Some Blackard family origin legends say that the first Blackard immigrant married in Wales and had two children before coming to America.
However, no record of the name, Blackard, has ever been found in Wales.
One English professional genealogist searched the lists of Protestant "dissentors" prepared in Wales and found no names similar to Blackard. Likewise the National Burial Index of England and Wales includes no names like Blackard in Wales.
Additionally, according to this English genealogist, no immigrant ships sailed from Wales during the years prior to the appearance of Charles Blackard in America.

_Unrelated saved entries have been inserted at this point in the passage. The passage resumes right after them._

Lemma plain_message_text (c : Client) (t : pystr) :
  exists text,
    dumps (control_message c t None) = Some text
    /\ forallb printable text = true.
Proof.
  unfold control_message.
  lazy -[dumps_str int_repr app client_guid pilot_name forallb printable].
  eexists. split; [reflexivity |]. printable_pieces.
Qed.

(** ** Connecting *)

(** C10.  [connect] on a client that is already running returns at once:
    the client object, the audio manager and the sockets of the process are
    as before, and the only effect is the line it prints; no socket is
    created, nothing is sent, no thread is started. *)
Theorem connect_while_running_is_noop (env : site -> option exn) (w : World) :
  is_running (client w) = true ->
  connect env w = (Ok tt, logged w [EvPrint LogAlreadyConnected]).
Proof.
  intros Hrun. unfold connect. unfold_monad. simpl. rewrite Hrun. reflexivity.
Qed.

Lemma connect_while_running_is_noop_witness :
  connect env_unreachable first_session
  = (Ok tt, logged first_session [EvPrint LogAlreadyConnected]).
Proof. apply (connect_while_running_is_noop env_unreachable first_session). reflexivity. Defined.

(** C1.  The client is built by [__init__] and the server cannot be
    reached.  [connect] returns normally and the client is not running, but
    the TCP socket it has created is still assigned to [tcp_sock] and still
    open: the [disconnect] that the handler calls returns at its test of
    [is_running], which is false at that point, before it closes anything. *)
Theorem connect_unreachable_leaks_socket (address : pystr) (port : Z)
    (name guid : pystr) (a : option AudioManager) (fd : handle)
    (socks : gset handle) (tr : list event) :
  let w := mkWorld (init address port name guid) a fd socks tr in
  let w' := exec (connect env_unreachable) w in
  result (connect env_unreachable) w = Ok tt
  /\ is_running (client w') = false
  /\ tcp_sock (client w') = Some fd
  /\ fd ∈ open_socks w'
  /\ trace w' = tr ++ [ EvPrint (LogConnecting address port);
                        EvTcpConnect fd address port;
                        EvPrint (LogFatalConnect OSError);
                        EvPrint LogNotConnected ].
Proof.
  unfold connect. unfold_monad. simpl.
  repeat split.
  - set_solver.
  - rewrite <- !app_assoc. reflexivity.
Qed.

Some say that the given name "Willoughby" is Welsh, however, this is totally false. Judging from the records in the National Burial Index of England and Wales and the Vital Statistics records of the Britain Isles, the use of Willoughby as a given name did not start in England until after it had already started in Barbados and tidewater Virginia. The first use of the given name Willoughby that I have yet found was for Willoughby Chamberlain who was named in the will of Dame Willoughby, widow of Francis Willoughby who came to Barbados after the English Civil War around 1650 and became governor. Prior to this the only occurence of that name is the Willoughby family of Somerset and Lincolnshire, England and the title Lord Willoughby for the governor of that area centered on the town of Willoughby. Their family name comes from the willow trees that grow in that region granted them by William the Conqueror. Francis Willoughby named his estate in Barbados, Parham, after the Willoughby ancestral castle in Lincolnshire.
Perhaps this story is a distortion of a memory of the Welsh ancestry of the
wife of Charles Blackard. Genealogists find that most American origin stories
are more fancy than fact, yet many contain some kernal of fact that has been
misconstrued or extrapolated upon in the interest of making a good tale.